Actually, enterprise customers just want big packages supplied by the vendor 
without having to do any further heavy lifting. That allows them to complain 
to the vendor when the product doesn't work as expected. (Never mind it works 
as designed)

> > I'm just not use to that sort of world. In embedded, you
> > over design before you begin coding. You do not have megabytes
> > of lib stuff to find and read and test  the dozens of variants.
> > 
> > I like to code. It's debugging the stuff that drives me crazy(er?).....
> > These kids have no respect for us old farts. I remember when
> > "numerical recipies in C" [2] was the stuff. Now it's C++ or Java. [3]
> > I have a book on my shelf (where it belongs) on "Concurrency  State
> > Moels & Java" by Magee and Kramer, 1999 - Wiley. What a hoot!
> 
> I'm looking for two books, and modern kids laugh at me when I mention
> them. How little they know :-)
> 
> Wirth: Algorithms + Data Structures = Programs
> Knuth: The Art of Computer Programming (I want the whole complete set of
> this one) (in dead tree form)

Did you try google? :)

> > I'm still looking for "Numerical recipies in Bash" ?
> > Ju gonna code that up?
> 
> You'll have to write that one yourself, I doubt anyone has done it yet :-)

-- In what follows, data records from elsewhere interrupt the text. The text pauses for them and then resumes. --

(* ===== verification/Runtime.v ===== *)
(** * Runtime: what a handler does besides computing

    A handler of src/src/index.ts writes lines to the error stream
    ([console.error]), posts a request ([fetch]), reads the clock
    ([new Date()]), raises and catches exceptions.  [M A] is a computation
    that does these things and returns an [A]: a function of the [world]
    (what the network answers and what the clock reads) to the trace of
    events it produced, in order, and its outcome.

    Every handler posts at most one request, so a [world] that answers a
    request by its content loses nothing; a sequence of calls takes one
    world per call.

    [await] is sequencing: the server handles one request at a time, and the
    only suspension point of a handler is its one [fetch]. *)

From Stdlib Require Import String.
From S2P Require Import Prelude JsString JsNumber JsValue.

(** ** The network and the clock *)

(** What [fetch(url, init)] is called with.  [req_body] is the object that
    the source passes to [JSON.stringify]. *)
Record request : Type := {
  req_url : jstring;
  req_method : jstring;
  req_headers : list (jstring * jstring);
  req_body : value;
}.

(** What the source reads of a response: [ok], [status], [statusText] and
    the outcome of [json()], a value or the exception of the parser. *)
Record response : Type := {
  resp_ok : bool;
  resp_status : N;
  resp_statusText : jstring;
  resp_json : outcome value;
}.

Record world : Type := {
  upstream : request -> outcome response;  (* the promise of [fetch] *)
  now_iso : jstring;                       (* [new Date().toISOString()] *)
  transport : outcome unit;                (* the promise of [server.connect] *)
  type_error_message : type_error -> jstring;
                                           (* the message the engine gives *)
}.

(** A world in which no library ends the process: [process.exit] is
    called by the program only. *)
Definition no_exit {A} (r : outcome A) : Prop :=
  forall code, r <> Throw (ProcessExit code).

Record well_behaved (w : world) : Prop := {
  upstream_no_exit : forall req, no_exit (upstream w req);
  json_no_exit : forall req r, upstream w req = Ok r -> no_exit (resp_json r);
  transport_no_exit : no_exit (transport w);
}.

(** ** The result of a tool call *)

(** [{ type: "text", text }], the only content type the handlers return. *)
Inductive content_item : Type :=
| TextContent (text : jstring).

(** [{ content: [...] }] *)
Record CallToolResult : Type := { content : list content_item }.

(** ** Events and computations *)

Inductive event : Type :=
| Log (line : jstring)                 (* [console.error(line)] *)
| LogError (line : jstring) (e : exn)  (* [console.error(line, error)] *)
| Fetch (req : request)                (* [fetch(...)] *)
| Connect.                             (* [server.connect(transport)] *)

Definition M (A : Type) : Type := world -> list event * outcome A.

Definition trace_of {A} (m : M A) (w : world) : list event := (m w).1.
Definition outcome_of {A} (m : M A) (w : world) : outcome A := (m w).2.

#[export] Instance M_ret : MRet M := fun A a _ => ([], Ok a).

(** Every computation is run once: its trace and its outcome are read off
    the same pair. *)
#[export] Instance M_bind : MBind M := fun A B f m w =>
  let '(t, o) := m w in
  match o with
  | Ok a => let '(t', o') := f a w in (t ++ t', o')
  | Throw e => (t, Throw e)
  end.

#[export] Instance M_fmap : FMap M := fun A B f m w =>
  let '(t, o) := m w in (t, f <$> o).

(** A computation of the language only: no event. *)
Definition lift {A} (r : outcome A) : M A := fun _ => ([], r).

Definition throw {A} (e : exn) : M A := lift (Throw e).

Definition log (line : jstring) : M unit := fun _ => ([Log line], Ok tt).

Definition log_error (line : jstring) (e : exn) : M unit :=
  fun _ => ([LogError line e], Ok tt).

Definition fetch (req : request) : M response :=
  fun w => ([Fetch req], upstream w req).

Definition clock : M jstring := fun w => ([], Ok (now_iso w)).

Definition connect : M unit := fun w => ([Connect], transport w).

(** [Error.prototype.toString]: the name, a colon and the message, or the
    one of them that is not empty. *)
Definition error_to_string (name msg : jstring) : jstring :=
  if bool_decide (msg = []) then name
  else if bool_decide (name = []) then msg
  else name ++ utf16 ": " ++ msg.

(** [`${error}`] for what a [catch] caught. *)
Definition exn_to_string (w : world) (e : exn) : jstring :=
  match e with
  | TypeError why => error_to_string (utf16 "TypeError") (type_error_message w why)
  | Error msg => error_to_string (utf16 "Error") msg
  | Foreign name msg => error_to_string name msg
  | ProcessExit _ => []
  end.

Definition describe (e : exn) : M jstring := fun w => ([], Ok (exn_to_string w e)).

(** [try { m } catch (error) { h error }]: [process.exit] is not caught. *)
Definition try_catch {A} (m : M A) (h : exn -> M A) : M A := fun w =>
  let '(t, o) := m w in
  match o with
  | Ok a => (t, Ok a)
  | Throw (ProcessExit c) => (t, Throw (ProcessExit c))
  | Throw e => let '(t', o') := h e w in (t ++ t', o')
  end.

(** The requests posted along a trace. *)
Definition fetches (t : list event) : list request :=
  omap (fun ev => match ev with Fetch r => Some r | _ => None end) t.

(** The lines written along a trace. *)
Definition log_lines (t : list event) : list jstring :=
  omap (fun ev => match ev with
                  | Log l | LogError l _ => Some l
                  | Fetch _ | Connect => None
                  end) t.

(** The texts a V8 engine gives the TypeErrors of the model. *)
Definition v8_message (why : type_error) : jstring :=
  match why with
  | ReadOfNullish p =>
    utf16 "Cannot read properties of undefined (reading '" ++ p ++ utf16 "')"
  | NotAFunction p => p ++ utf16 " is not a function"
  | NoPrimitive => utf16 "Cannot convert object to primitive value"
  end.

(** ** Example worlds *)

(** A pipeline that answers every request with status 200 and the body
    [body]. *)
Definition answering (body : outcome value) : world :=
  {| upstream := fun _ =>
       Ok {| resp_ok := true; resp_status := 200; resp_statusText := utf16 "OK";
             resp_json := body |};
     now_iso := utf16 "2024-01-01T00:00:00.000Z";
     transport := Ok tt;
     type_error_message := v8_message |}.

(** A pipeline that answers every request with the status [status], which
    is not a success. *)
Definition failing (status : N) (text : jstring) : world :=
  {| upstream := fun _ =>
       Ok {| resp_ok := false; resp_status := status; resp_statusText := text;
             resp_json := Ok VNull |};
     now_iso := utf16 "2024-01-01T00:00:00.000Z";
     transport := Ok tt;
     type_error_message := v8_message |}.

(** A network that cannot be reached: [fetch] rejects. *)
Definition unreachable : world :=
  {| upstream := fun _ =>
       Throw (Foreign (utf16 "FetchError") (utf16 "network unreachable"));
     now_iso := utf16 "2024-01-01T00:00:00.000Z";
     transport := Ok tt;
     type_error_message := v8_message |}.

(** A pipeline that answers, under a transport that cannot be connected. *)
Definition disconnected : world :=
  {| upstream := upstream (answering (Ok VNull));
     now_iso := utf16 "2024-01-01T00:00:00.000Z";
     transport := Throw (Error (utf16 "stdin closed"));
     type_error_message := v8_message |}.

(** * Lemmas *)

Section laws.
Context {A B : Type}.
Implicit Types (m : M A) (f : A -> M B) (w : world).

Lemma outcome_bind m f w :
  outcome_of (m ≫= f) w = outcome_of m w ≫= fun a => outcome_of (f a) w.
Proof.
  unfold outcome_of, mbind, M_bind.
  destruct (m w) as [t [a|e]]; simpl; [by destruct (f a w)|done].
Qed.

Lemma trace_bind m f w :
  trace_of (m ≫= f) w =
  trace_of m w ++ match outcome_of m w with
                  | Ok a => trace_of (f a) w
                  | Throw _ => []
                  end.
Proof.
  unfold trace_of, outcome_of, mbind, M_bind.
  destruct (m w) as [t [a|e]]; simpl; [by destruct (f a w)|by rewrite app_nil_r].
Qed.

Lemma outcome_fmap (g : A -> B) m w : outcome_of (g <$> m) w = g <$> outcome_of m w.
Proof. unfold outcome_of, fmap, M_fmap. by destruct (m w). Qed.

Lemma trace_fmap (g : A -> B) m w : trace_of (g <$> m) w = trace_of m w.
Proof. unfold trace_of, fmap, M_fmap. by destruct (m w). Qed.

Lemma outcome_lift (r : outcome A) w : outcome_of (lift r) w = r.
Proof. done. Qed.

Lemma trace_lift (r : outcome A) w : trace_of (lift r) w = [].
Proof. done. Qed.

Lemma outcome_ret (a : A) w : outcome_of (mret a) w = Ok a.
Proof. done. Qed.

Lemma trace_ret (a : A) w : trace_of (mret a) w = [].
Proof. done. Qed.

Lemma outcome_try_catch m (h : exn -> M A) w :
  outcome_of (try_catch m h) w =
  match outcome_of m w with
  | Ok a => Ok a
  | Throw (ProcessExit c) => Throw (ProcessExit c)
  | Throw e => outcome_of (h e) w
  end.
Proof.
  unfold outcome_of, try_catch.
  destruct (m w) as [t [a|e]]; [done|].
  destruct e; simpl; first [done | by destruct (h _ w)].
Qed.

Lemma trace_try_catch m (h : exn -> M A) w :
  trace_of (try_catch m h) w =
  trace_of m w ++ match outcome_of m w with
                  | Ok _ | Throw (ProcessExit _) => []
                  | Throw e => trace_of (h e) w
                  end.
Proof.
  unfold trace_of, outcome_of, try_catch.
  destruct (m w) as [t [a|e]]; simpl; [by rewrite app_nil_r|].
  destruct e; simpl; first [by rewrite app_nil_r | by destruct (h _ w)].
Qed.

End laws.

(** A handler that only catches to log and raise again has the outcome of
    its body. *)
Lemma outcome_try_rethrow {A} (m : M A) (k : exn -> M unit) w :
  (forall e, outcome_of (k e) w = Ok tt) ->
  outcome_of (try_catch m (fun e => k e ≫= fun _ => throw e)) w = outcome_of m w.
Proof.
  intros Hk. rewrite outcome_try_catch.
  destruct (outcome_of m w) as [a|[]]; try done; by rewrite outcome_bind, Hk.
Qed.

(** A computation is its trace and its outcome. *)
Lemma M_run {A} (m : M A) w : m w = (trace_of m w, outcome_of m w).
Proof. unfold trace_of, outcome_of. by destruct (m w). Qed.

Lemma outcome_log l w : outcome_of (log l) w = Ok tt.
Proof. done. Qed.

Lemma trace_log l w : trace_of (log l) w = [Log l].
Proof. done. Qed.

Lemma outcome_fetch r w : outcome_of (fetch r) w = upstream w r.
Proof. done. Qed.

Lemma trace_fetch r w : trace_of (fetch r) w = [Fetch r].
Proof. done. Qed.

Lemma fetches_app t1 t2 : fetches (t1 ++ t2) = fetches t1 ++ fetches t2.
Proof. apply omap_app. Qed.

Lemma fetches_cons_log l t : fetches (Log l :: t) = fetches t.
Proof. done. Qed.

Lemma outcome_connect w : outcome_of connect w = transport w.
Proof. done. Qed.

Lemma trace_connect w : trace_of connect w = [Connect].
Proof. done. Qed.

Lemma outcome_describe e w : outcome_of (describe e) w = Ok (exn_to_string w e).
Proof. done. Qed.

Lemma trace_describe e w : trace_of (describe e) w = [].
Proof. done. Qed.

(** The example worlds are well behaved. *)
Lemma answering_well_behaved body : no_exit body -> well_behaved (answering body).
Proof. intros H. split; try done. by intros req r [= <-]. Qed.

Lemma failing_well_behaved status text : well_behaved (failing status text).
Proof. split; try done. by intros req r [= <-]. Qed.

Lemma unreachable_well_behaved : well_behaved unreachable.
Proof. by split. Qed.

#[export] Hint Rewrite @outcome_bind @trace_bind @outcome_lift @trace_lift
  @outcome_ret @trace_ret outcome_log trace_log outcome_fetch trace_fetch
  fetches_app : js_simpl.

Are there enough "old farts" left to generate sufficient interest?

> > Howz your Fortan 90? I did not even know there was such an
> > ugly beast [4]. I thought Fortran was outlawed decades ago.
> > I guess nothing ever dies. Physicists have to have a language
> > to themselves.
> 
> I believe Fortran is still very much alive and well in engineering and
> physics - 40 years of number crunching code doesn't just go away by itself

Fortran and Cobol refuse to die...
I still encounter them regularly.

> > Anyway, my_python is comming along......
> > (pist, don't tell anyone, but I almost, (almost) like python).
> 
> My most favourite language of all time!
> Runs about as fast as reasonably complex shell code, but because it's an
> interpreter and not executed directly by the shell, there's no auto
> globbing and weird bash expansion going on. Effect = all that
> mind-bending psychosis-inducing escape nonsense just falls away.
> printf reduces to something a mortal human might even grok.
> control structures look sane - no fi, esac, or elif. Do's and while's
> look like real do's and while's
> 
> I could go on, but you get the idea :-)

Python is nice, I should really look into that sometime.